Kubernetes developments are inevitably complex. The complex intricacies of the platform coupled with OS Kernel dependencies and distributed microservices runtime issues, make Kubernetes environments susceptible to cyberattacks from different fronts, vulnerabilities and most ot the time, human-led preventable mis-configurations.

Security Model: a Unique Approach

Security is a complex business. In order to capture the inherent complexities around setup, system hardening and maintenance, we adopt a security model that combines several principles and well-known frameworks into a single, easy-to-digest “context-driven” path to security.

security model I

Our security model quickly identifies the context where immediate actions are needed (more on this later). These “contexts” enviroments are as follows:

The graph above is extremely simplified and still, it gives a good overview of the request-response cycles that go unfiltered, and that is, occuring at all time with no interventions and with the default configuration at runtime. “Layers” are then placed redundantly across different contexts and components of our infrastructure. What we want here is to apply security in depth and with finer granularity for each and every context / component. We want to gradually restrict access from/to resources exactly as we want.

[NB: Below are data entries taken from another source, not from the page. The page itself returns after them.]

Lemma packet_rest_logs now o :
  match o with
  | Some (pkt, _, _) => u64 (es_seq_num pkt) ∧ (a0 < es_seq_num pkt → Acked (es_seq_num pkt))
  | None => True
  end → logs no [] (packet_rest now o) any sends.
Proof.
  destruct o as [[[pkt p] st]|]; [|intros _; apply logs_pure, list_subseteq_nil]. intros [Hk HA]. cbn [packet_rest]. cbv zeta.
  eapply logs_then; [apply note_arrival_logs|]. intros rec _.
  eapply logs_then; [apply track_rtt_logs|]. intros rtt _.
  eapply logs_then; [apply estimate_loss_logs|]. intros loss _.
  eapply logs_then; [apply logs_with_mirror|]. intros _ _.
  eapply logs_then; [apply logs_with_mirror|]. intros _ _.
  apply logs_get_then. intros s [_ Ha0]. case_decide; [apply logs_pure, list_subseteq_nil|].
  eapply logs_then; [apply accept_packet_logs; [done|apply HA; lia|lia]|]. intros _ _. apply feed_payload_logs.
Qed.

(** A packet accepted has been acknowledged. *)
Definition acknowledges (b : list Z) (s : Session) : Prop :=
  match (open_server b (ms_codec s)).2 with
  | Ok (Some (pkt, _, _)) => a0 < es_seq_num pkt → Acked (es_seq_num pkt)
  | _ => True
  end.

Lemma feed_packet_logs b now K s (m := feed_packet b now) :
  sealed_by c L b → acknowledges b s → clog K s →
  ∃ K', K ⊆ K' ∧ clog K' (m s).1 ∧ numbers no (ms_seq_num s) K (ms_seq_num (m s).1) K' ∧
    ∀ a, (m s).2 = Ok a → Forall (client_sealed K') (sends a).
Proof.
  intros Hb Ha Hs. destruct (open_packet_logs [] b Hb K s Hs (Forall_nil_2 _)) as (K1 & _ & Hs1 & Hn1 & _ & Ho);
    [by intros [? []]|].
  apply numbers_no in Hn1 as [-> En].
  change (m s) with ((open_packet b ≫= packet_rest now) s). unfold mbind, M_bind.
  unfold acknowledges in Ha. unfold open_packet in *. destruct (open_server b (ms_codec s)) as [c1 r] eqn:Eo.
  cbn [fst snd] in *.
  assert (∀ o, match r with Ok opened => Ok opened | Err _ => Ok None | Panic => Panic end = Ok o →
    match o with
    | Some (pkt, _, _) => u64 (es_seq_num pkt) ∧ (a0 < es_seq_num pkt → Acked (es_seq_num pkt))
    | None => True
    end) as Hq.
  { intros o Eo'. destruct (Ho o Eo') as [Hu _]. destruct o as [[[pkt p] st]|]; [|done]. split; [done|].
    destruct r as [o|e|]; [|done..]. injection Eo' as ->. exact Ha. }
  destruct (match r with Ok opened => Ok opened | Err _ => Ok None | Panic => Panic end) as [o|e|].
  2,3: exists K; split; [done|]; split; [done|]; split; [by left|]; by intros ? [=].
  destruct (packet_rest_logs now o (Hq o eq_refl) K _ Hs1 (Forall_nil_2 _)) as (K2 & HK2 & Hs2 & Hn2 & _ & Ho2);
    [by intros [? []]|].
  exists K2. split; [done|]. split; [done|]. split; [by rewrite <-En|]. intros a Ha'. by apply Ho2.
Qed.

(** ** Events *)

(** What the operating system may give the client: bytes, sizes and its peer's datagrams. *)
Definition client_input (e : client_event) : Prop :=
  match e with
  | CDatagram b _ => sealed_by c L b
  | CStdin buf _ => Forall u8 buf
  | CWinch cols rows _ => u16 cols ∧ u16 rows
  | CTick _ _ | CPaint _ => True
  end.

How is our model different from others?

security model (II)

You may notice the above graph represents the same model presented previously except that we now add some additional layers and lay out the entire stack vertically. You may also notice two intermediate blocks (our example “layers”) between the user and the kernel space.

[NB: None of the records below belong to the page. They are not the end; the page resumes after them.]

Lemma locally_events a s s' :
  locally a s s' (Ok Continue) → ∃ es, Forall local_event es ∧ s' = session_after es s ∧ sends [a] = [].
Proof.
  assert (∀ r, resumes r s s' (Ok Continue) → ∃ es, Forall local_event es ∧ s' = session_after es s) as Hr.
  { intros [[[cols rows]|]|e|]; cbn.
    - intros (now & -> & _). exists [CWinch cols rows now]. by split; [constructor|].
    - intros [-> _]. by exists [].
    - by intros [_ ?].
    - by intros [_ ?]. }
  destruct a as [b| | | |]; cbn; [done| | | |done].
  - intros (dest & -> & _). exists [CPaint dest]. split; [by constructor|]. split; [|done]. cbn.
    unfold mbind, M_bind. by destruct (copy_frame_if_dirty dest s) as [? [?| |]].
  - intros (b & (es & ? & ?)%Hr). by exists es.
  - intros (b & (es & ? & ?)%Hr). by exists es.
Qed.

Lemma performs_events acts s sent s' :
  performs acts s sent s' (Ok Continue) → ∃ es, Forall local_event es ∧ s' = session_after es s ∧ sent = sends acts.
Proof.
  intros Hp. remember (Ok Continue) as o eqn:Eo. induction Hp as [s|b acts s sent s' o _ IH|acts s|a acts s s1 sent s' o Ha _ IH|]; subst; try done.
  - by exists [].
  - destruct IH as (es & ? & ? & ->); [done|]. by exists es.
  - destruct (locally_events a s s1 Ha) as (es1 & H1' & -> & Hno). destruct IH as (es2 & H2' & -> & ->); [done|].
    exists (es1 ++ es2). split; [by apply Forall_app|]. split; [unfold session_after; by rewrite foldl_app|].
    unfold sends in *. csimpl. cbn in Hno. by destruct (send_of a).
Qed.
(* ===== verification/Handshake.v ===== *)
(** * The handshake's two ends

    [wait_for_client_handshake] of the server and the handshake of [run_client], on any serializer and
    cipher with their laws: they agree on the session when the first request that reaches the server is
    that of the client's current attempt and its answer arrives in time. When the answer is lost, what
    the server's session answers the later requests is of no use to the client. *)

From Stdlib Require Import Floats.SpecFloat.
From S2P Require Import Prelude Utf8 Text Grid Protocol Crypto Codec CodecFacts WireFormat CodecProps.
From S2P Require Import TermState Pty ServerSession ServerNetwork.
From S2P Require Import Frame Echo Terminal Render MirrorSession Lifecycle ClientNetwork.

Section handshake.
Context `{Bincode ClientPayload, Bincode ServerPayload, Bincode EncryptedClientPacket,
          Bincode EncryptedServerPacket, Aead}.
Context `{!BincodeLaws ClientPayload, !BincodeLaws ServerPayload, !BincodeLaws EncryptedClientPacket,
          !BincodeLaws EncryptedServerPacket, !AeadLaws}.
(** bincode writes an integer in at most 9 bytes, and the variant of an enum as one. *)
Context (Hrequest : ∀ v cols rows bs, serialize (ClientPayload.Handshake v cols rows) = Ok bs → len bs ≤ 36).
Context (Hreply : ∀ sid bs, serialize (ServerPayload.HandshakeAck sid) = Ok bs → len bs ≤ 18).
Context (cm : CryptoManager).

Lemma handshake_packet_opens h cols rows :
  u64 h → u16 cols → u16 rows → ∃ b wire, handshake_packet cm h cols rows = Ok b ∧
    open_handshake cm b = Some (wire, cols, rows) ∧ ec_seq_num wire = h.
Proof.
  intros Hh Hc Hr. set (p := ClientPayload.Handshake 1 cols rows).
  assert (wf p) as Hp by (split_and!; [unfold fits; lia|done|done]).
  destruct (serialize_total p Hp) as [plain Es]. pose proof (Hrequest _ _ _ _ Es) as Hl.
  destruct (encrypt_total cm h plain) as [ct Ec]; [exact (serialize_bytes p plain Hp Es)|unfold aead_max; lia|].
  set (w := {| ec_session_id := 0; ec_seq_num := h; ec_ack_seq_num := 0; ec_ciphertext := ct |}).
  assert (wf w) as Hw by (pose proof (encrypt_bytes _ _ _ _ Ec); split_and!; cbn; try done; unfold fits; lia).
  destruct (serialize_total w Hw) as [b Eb]. exists b, w.
  unfold handshake_packet, open_handshake. fold p. rewrite Es. cbn [mbind outcome_bind]. rewrite Ec. cbn [mbind outcome_bind].
  rewrite (deserialize_serialize_nil w b Hw Eb). rewrite decide_True by done. cbn [w ec_seq_num ec_ciphertext].
  rewrite (decrypt_encrypt _ _ _ _ Ec), (deserialize_serialize_nil p plain Hp Es). done.
Qed.

Lemma handshake_reply_accepted sid h :
  u64 sid → u64 h → ∃ b, handshake_reply cm sid h = Ok b ∧
    ∀ h', accept_reply cm h' b = if decide (h = h') then Some (sid, 1) else None.
Proof.
  intros Hsid Hh. set (p := ServerPayload.HandshakeAck sid).
  assert (wf p) as Hp by done. destruct (serialize_total p Hp) as [plain Es]. pose proof (Hreply _ _ Es) as Hl.
  destruct (encrypt_total cm 1 plain) as [ct Ec]; [exact (serialize_bytes p plain Hp Es)|unfold aead_max; lia|].
  set (w := {| es_seq_num := 1; es_ack_seq_num := h; es_frag_idx := 0; es_total_frags := 1; es_ciphertext := ct |}).
  assert (wf w) as Hw by (pose proof (encrypt_bytes _ _ _ _ Ec); split_and!; cbn; try done; unfold fits; lia).
  destruct (serialize_total w Hw) as [b Eb]. exists b.
  unfold handshake_reply, accept_reply. fold p. rewrite Es. cbn [unwrap mbind outcome_bind]. rewrite Ec. cbn [unwrap mbind outcome_bind].
  split; [exact Eb|]. intros h'. rewrite (deserialize_serialize_nil w b Hw Eb). cbn [w es_ack_seq_num es_seq_num es_ciphertext].
  case_decide; [|done]. by rewrite (decrypt_encrypt _ _ _ _ Ec), (deserialize_serialize_nil p plain Hp Es).
Qed.

(** The attempt the client is at after these receptions, when none was the reply it waits for. *)
Fixpoint attempt_after (h : Z) (waits : list Reception) : option Z :=
  match waits with
  | [] => Some h
  | Arrived b _ :: waits => if accept_reply cm h b is Some _ then None else attempt_after h waits
  | (RecvFailed | TimedOut) :: waits => attempt_after (h +₆₄ 1) waits
  end.

Lemma attempt_after_u64 h waits h' : u64 h → attempt_after h waits = Some h' → u64 h'.
Proof.
  revert h. induction waits as [|[b src| |] waits IH]; intros h Hh; cbn.
  - by intros [= <-].
  - destruct (accept_reply cm h b); [done|by apply IH].
  - apply IH. by apply wrap_fits.
  - apply IH. by apply wrap_fits.
Qed.

Lemma client_handshake_attempts cols rows h0 waits h reply src accepted rest sent :
  u64 h0 → u16 cols → u16 rows → attempt_after h0 waits = Some h → accept_reply cm h reply = Some accepted →
  ∃ sent', client_handshake cm cols rows h0 (waits ++ Arrived reply src :: rest) sent = (sent', Ok (Some accepted)) ∧
    ∃ b, handshake_packet cm h cols rows = Ok b ∧ b ∈ sent'.
Proof.
  intros Hh0 Hc Hr Hw Ha. revert h0 sent Hh0 Hw. induction waits as [|r waits IH]; intros h0 sent Hh0 Hw; cbn in Hw;
    cbn [app client_handshake]; destruct (handshake_packet_opens h0 cols rows Hh0 Hc Hr) as (b & _ & E & _);
    rewrite E; unfold mbind, M_bind; cbn [lift outcome_bind modify].
  - injection Hw as ->. rewrite Ha. eexists. split; [done|]. exists b. split; [done|]. set_solver.
  - destruct r as [b' src'| |].
    + destruct (accept_reply cm h0 b') eqn:E'; [done|]. by apply IH.
    + apply IH; [|done]. apply wrap_fits. lia.
    + apply IH; [|done]. apply wrap_fits. lia.
Qed.

Lemma handshake_ignores (sid : Z) (junk inbox : list Received) :
  Forall (λ r, ∃ b src, r = Some (b, src) ∧ open_handshake cm b = None) junk →
  wait_for_client_handshake cm sid (junk ++ inbox) = wait_for_client_handshake cm sid inbox.
Proof.
  induction 1 as [|r junk (b & src & -> & Hb) _ IH]; [done|]. cbn [app wait_for_client_handshake]. by rewrite Hb.
Qed.

(** C13. The handshake succeeds if its first answer gets through. The client may have seen any timeouts,
    errors and datagrams that are no answer to its attempts, and the server, which waits for its first
    handshake, any datagrams that are no handshake. When the first handshake to reach the
    server is the request of the client's current attempt, it ends the server's wait; and when the answer
    reaches the client during that attempt, it ends the client's. Both have then the same session id, the
    server knows the client's address, size and the number of that attempt, and the client that the
    server starts from 1. During any other attempt the answer is refused. *)
Theorem handshake_agrees sid cols rows waits h junk addr inbox :
  u64 sid → u16 cols → u16 rows →
  attempt_after 1 waits = Some h →
  Forall (λ r, ∃ b src, r = Some (b, src) ∧ open_handshake cm b = None) junk →
  ∃ request reply,
    handshake_packet cm h cols rows = Ok request ∧
    wait_for_client_handshake cm sid (junk ++ Some (request, addr) :: inbox) =
      Ok ({| hr_client_addr := addr; hr_session_id := sid; hr_client_start_seq := h;
             hr_cols := cols; hr_rows := rows |}, [(reply, addr)]) ∧
    (∀ src rest sent, ∃ sent', request ∈ sent' ∧
       client_handshake cm cols rows 1 (waits ++ Arrived reply src :: rest) sent = (sent', Ok (Some (sid, 1)))) ∧
    ∀ h', h' ≠ h → accept_reply cm h' reply = None.
Proof.
  intros Hsid Hc Hr Hw Hjunk. assert (u64 h) as Hh by (eapply attempt_after_u64, Hw; unfold fits; lia).
  destruct (handshake_packet_opens h cols rows Hh Hc Hr) as (request & wire & Eq & Eo & Es).
  destruct (handshake_reply_accepted sid h Hsid Hh) as (reply & Er & Ha).
  exists request, reply. split; [done|]. split; [|split].
  - rewrite handshake_ignores by done. cbn [wait_for_client_handshake]. by rewrite Eo, Es, Er.
  - intros src rest sent.
    destruct (client_handshake_attempts cols rows 1 waits h reply src (sid, 1) rest sent) as (sent' & E & b & Eb & Hin);
      [unfold fits; lia|done|done|done|by rewrite Ha, decide_True|].
    exists sent'. split; [congruence|done].
  - intros h' Hn. by rewrite Ha, decide_False by done.
Qed.
End handshake.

KATA Containers, gVISOR, and Kernel MAC Modules are there as an example – you do not have to implement the exact layers but the principle is exactly the same; restrict system call access and provide various isolation mechanisms which reduce or eliminate altogether blast radius and platform escalations.

Now, we said before our approach to security is unique. We also said we use several security principles combined together because this has a compounding effect in hardening and securing our whole infrastructure, not just our runtime applications and workloads.

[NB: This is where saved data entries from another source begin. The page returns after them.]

(** ** Rendering *)

Definition titleParagraph : Paragraph :=
  {| par_text := Some "Berichtsheft";
     par_children := [];
     par_heading := Some "Title";
     par_alignment := Some "center";
     par_numbering := None |}.

Definition weekParagraph (startDate : Z) : Paragraph :=
  {| par_text :=
       Some ("KW" ++ ofZ (getCalendarWeek startDate) ++ "/"
             ++ ofZ (getFullYear zone startDate))%string;
     par_children := [];
     par_heading := None;
     par_alignment := Some "center";
     par_numbering := None |}.

Definition dayHeading (currentDate : Z) : Paragraph :=
  {| par_text := None;
     par_children :=
       [ {| run_text := (toLocaleDateString currentDate ++ ":")%string;
            run_color := None;
            run_underline := true |} ];
     par_heading := Some "Heading2";
     par_alignment := None;
     par_numbering := None |}.

Definition subjectHeading (subject : string) : Paragraph :=
  {| par_text := None;
     par_children :=
       [ {| run_text := subject;
            run_color := Some "156082";
            run_underline := false |} ];
     par_heading := Some "Heading3";
     par_alignment := None;
     par_numbering := None |}.

Definition bulletLine (content : string) : Paragraph :=
  {| par_text := None;
     par_children :=
       [ {| run_text := content;
            run_color :=
              Some (if includes "Kein Lehrstoff" content
                    then "FF0000" else "000000");
            run_underline := false |} ];
     par_heading := None;
     par_alignment := None;
     par_numbering := Some ("bullet-points", 0) |}.

Definition emptyLine : Paragraph :=
  {| par_text := Some "";
     par_children := [];
     par_heading := None;
     par_alignment := None;
     par_numbering := None |}.

(** One turn of [for (const [subject, contents] of Object.entries(daySubjects))]. *)
Definition renderSubject (p : string * JsSet.t) : list Paragraph :=
  subjectHeading (fst p) :: map bulletLine (JsSet.values (snd p)).

Definition renderSubjects (daySubjects : JsObject.t) : list Paragraph :=
  flat_map renderSubject (JsObject.entries daySubjects).

(** One turn of [while (currentDate <= endDate)], up to the step to the
    next day: the paragraphs pushed and the events. *)
Definition processDay (w : World) (currentDate : Z)
  : list Paragraph * list Event :=
  let lessons := lessonsOfDay currentDate in
  let (daySubjects, events) := processLessons w JsObject.empty lessons in
  (dayHeading currentDate :: renderSubjects daySubjects ++ [emptyLine],
   events).

(** [currentDate.setDate(currentDate.getDate() + 1)] *)
Definition nextDay (currentDate : Z) : Z :=
  setDate zone currentDate (getDate zone currentDate + 1).

(** Fuel for the loop over the days.  A step of the loop moves the date
    by 23, 24 or 25 hours, so this fuel is never used up. *)
Definition loopFuel (startDate endDate : Z) : nat :=
  Z.to_nat ((endDate - startDate) / (23 * msPerHour) + 1).

(** The [while] loop; [None] when the fuel does not reach the end. *)
Fixpoint dayLoop (fuel : nat) (w : World) (currentDate endDate : Z)
  : option (list Paragraph * list Event) :=
  if currentDate <=? endDate then
    match fuel with
    | O => None
    | S fuel' =>
        let (paragraphs, events) := processDay w currentDate in
        match dayLoop fuel' w (nextDay currentDate) endDate with
        | Some (paragraphs', events') =>
            Some (paragraphs ++ paragraphs', events ++ events')
        | None => None
        end
    end
  else Some ([], []).

(** ** Logging in *)

Definition tenantPrefix : string :=
  ("Tenant-Id=" ++ String dquote EmptyString)%string.

(** The characters before the first double quote, and whether one follows. *)
Fixpoint untilQuote (s : string) : string * bool :=
  match s with
  | EmptyString => (EmptyString, false)
  | String c rest =>
      if Ascii.eqb c dquote then (EmptyString, true)
      else let (value, closed) := untilQuote rest in (String c value, closed)
  end.

(** The first group of the first match of the pattern
    Tenant-Id=<quote>([^<quote>]+)<quote> in [s]. *)
Fixpoint matchTenantId (s : string) : option string :=
  let here :=
    if String.prefix tenantPrefix s then
      match untilQuote (drop (String.length tenantPrefix) s) with
      | (String c value, true) => Some (String c value)
      | _ => None
      end
    else None in
  match here with
  | Some tenantId => Some tenantId
  | None =>
      match s with
      | EmptyString => None
      | String _ rest => matchTenantId rest
      end
  end.

Definition loginAndGetCookie (w : World) : list Event * (Exception + string) :=
  ([Fetch LoginRequest],
   match login w with
   | Rejected m => inl (TypeError m)
   | Resolved loginResponse =>
       if negb (login_ok loginResponse) then
         inl (Error ("Failed to login: " ++ ofZ (login_status loginResponse)
                     ++ " " ++ login_statusText loginResponse)%string)
       else
         match login_setCookie loginResponse with
         | None =>
             inl (Error "No Set-Cookie header found in the login response.")
         | Some setCookieHeader =>
             if String.eqb setCookieHeader "" then
               inl (Error "No Set-Cookie header found in the login response.")
             else
               inr (join "; "
                      (map (fun cookie => hd EmptyString (split ";" cookie))
                           (split "," setCookieHeader)))
         end
   end).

The added “A” in the commonly used AAA model (Authentication, Authorization, Auditing) stands for Admission Controllers. These are native built-in kubernetes objects, which could also includes third-party webhooks for mutating and/or validating a request.

If you take another look at the previous graph, you may notice an additional model of security there: the Cloud Native Compute Foundation (CNCF) Security Model. The CNCF Security Model is an extention of the CISA Security Whitepaper and it represents a typical DevOps pipeline including four different but interrelated phases.

CNCF Model

The CNCF Security Model starts at the very first phase: Development. Each phase depends on the previous one so if tests or policies applied during development fail, the distribution phase does not start. That’s all well and good. But this model by itself presents a number of different challenges:

  1. It may not always be possible to start at the Dev phase for a number of different reasons (lack of capabilities, knowledge, organization policies, etc.)
  2. The model suggests running things sequentially so that it may not be desirable to do that in enviroments where performance is an important requirement
  3. You may not have access or control over the whole pipeline phases; for example, in multi-tenancy enviroments, an administrator may not even known the developers behind the workloads running in the cluster and this means that some horrors happening during a previous phase you have no knowledge about, will crawl into your cluster at runtime.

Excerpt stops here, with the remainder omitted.